I finally finished THE ODYSSEY last night. I won’t say that it took me twenty years to get through – but it felt like it. I will give it credit for every complementary thing Ms. Hesse said about it. It is indeed a lovely behemoth of a book. I personally brought several inadequacies to the reading experience that impaired my enjoyment. First off, I am severely lacking in understanding of the source material. My previous knowledge of Homer can only be credited to the Coen Brothers. I am also severely impaired when it comes to the appreciation of the graphic format, for whatever reason my neural pathways refuse to process the material in any sort of logical manner. I was up to the task of HEREVILLE, but when presented with massive scope of THE ODYSSEY I was hopelessly bewildered: so many characters, so many locations, so many grizzeled old men, so many women for Odysseus to sleep with. I’m thrilled to have this book in my collection to help my students with their PPD (Post Percy Depression). I do however see quite a bit of explaining in my future. “Yes, that is a naked lady, but notice how her hair falls just so . . .”
The wounded puppy closes with a whimper of thanks for all the lovely things Ms. Hesse had to say about my ONE CRAZY SUMMER. I was so invested in the intimate story I never made the connection between abandoned children and an abandoned race. She makes we want to pick my copy up and give it another read.
Yes, she does.
Surely does.
Can we go back and ask Susan to change her mind? I much prefer and 0-5 to my 1-4. I am not surprised that poetry loving Karen Hesse picked the Odyssey. With my Classical Studies background and Attic Greek specialty (I read the Odyssey in its original Greek many long moons ago), I do have a part of me that is thrilled for my man, Homer! And Hesse’s explanation mirrors my own take on this fine book. However, I don’t see how One Crazy Summer lost! It still is my winning pick.
WHAT! This is an outrage! Karen Hesse, I so counted on you to vote genre! I am saddened and now 2-2. Whimper, whimper, whimper…

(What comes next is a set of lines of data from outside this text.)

(** The update callback: the offsets, masks and values of the table. *)
Lemma follows_update o mask v :
  o mod 4 = 0 → o ≤ 0x100000 - 4 → (∀ v, vis (Rd o v) = false) → o ≠ 0x1200c →
  0 ≤ mask < 2 ^ 32 → v .& mask = v →
  follows [field o mask v] (update_router (W:=world) o mask v).
Proof.
  intros Ho Hb Hr Hn Hm Hv. unfold update_router, read_router.
  assert (tst o 3 = false) as ->.
  { unfold tst. change 3 with (Z.ones 2). rewrite Z.land_ones by lia. change (2 ^ 2) with 4. by rewrite Ho. }
  destruct (Z.ltb_spec (0x100000 - 4) o); [lia|]. cbn [orb]. cbv iota.
  apply follows_read; [done|]. intros x.
  apply follows_if; [by intros _; apply follows_fail|]. intros _.
  apply follows_write; [by apply does_field|].
  destruct (Z.eqb_spec o 0x1200c); [done|]. by apply follows_check_quiet.
Qed.

(** The polled register is written out of sight. *)
Lemma follows_update_1200c v mask : follows [] (update_router (W:=world) 0x1200c mask v).
Proof.
  unfold update_router, read_router. cbn [tst].
  change (tst 0x1200c 3 || (0x100000 - 4 <? 0x1200c)) with false. cbv iota.
  apply follows_read; [done|]. intros x.
  apply follows_if; [by intros _; apply follows_fail|]. intros _.
  apply (follows_hw []); [|apply errs_writel|intros _; apply follows_ret].
  apply does_silent; [done|]. by apply emits_writel.
Qed.

Lemma follows_kern Ps c k :
  (∀ v, follows Ps (k v)) → follows Ps (bind (kern (W:=world) c) k).
Proof.
  intros Hk. apply (follows_bind []); [apply does_does_or, does_kern|apply errs_kern|done].
Qed.

(** ** The providers *)

Context (crc32c : Z → list Z → Z) (reference_only : bool) (start_polls command_polls : nat).
Context (base0 : Z) (Hbase : base0 ≠ 0).
Context (rs : list record) (Hne : rs ≠ []) (Hrs : Forall (record_ok 0xf000) rs).
Context (serial : Z).

Abbreviation mcu := {| base := base0; ram_size := 0xf000; ram_offset := 0x13000;
  control_offset := 0x22000; shared_offset_reg := 0x22010; drom_offset := 0xdf20 |}.
Abbreviation pr := (Probe mcu (run_config rs serial) (enc_image rs)).

Lemma image_window p : p ∈ image_writes rs → 0 ≤ p.1 ∧ p.1 + 4 ≤ 0xf000.
Proof.
  destruct p as [o v]. intros Hp. destruct (image_writes_bounds rs 0xf000 o v Hrs Hp) as (_&?&?).
  simpl. lia.
Qed.

Lemma image_word p : p ∈ image_writes rs → 0 ≤ p.2 < 2 ^ 32.
Proof.
  unfold image_writes. intros ([off ws]&Hr&Hp)%list_elem_of_In%in_flat_map.
  assert (Forall (λ w, 0 ≤ w < 2 ^ 32) ws) as Hw.
  { rewrite Forall_forall in Hrs. apply (Hrs (off, ws)). by apply list_elem_of_In. }
  clear Hr. simpl in Hp. revert off Hp. induction Hw as [|w ws Hw _ IH]; intros off; [done|].
  intros [<-|Hp]; [done|]. by apply IH in Hp.
Qed.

How much of a bummer is it that Rita is joining you in the “loser’s corner,” mwt – how very unbefitting of either of you! I enjoyed The Odyssey, but not enough to move it on the 2nd round. AFter this wacky first week, my hope is that my undead pick becomes THE undead pick and Sophos rises up to strike down his rebelling barons… er, I mean the other two finalist books.
I am so sad because I really expected One Crazy Summer to win. I so loved the way Williams combined the history of the time with the a beautiful coming of age story. So my record is now 4-1 :(
Odyssey? That was quite unexpected Ms. Hesse… Truly I had no idea that would be the verdict. I do agree with Lisa… One Crazy Summer was very beautiful… And the consistency of the character’s charisma was very admirable.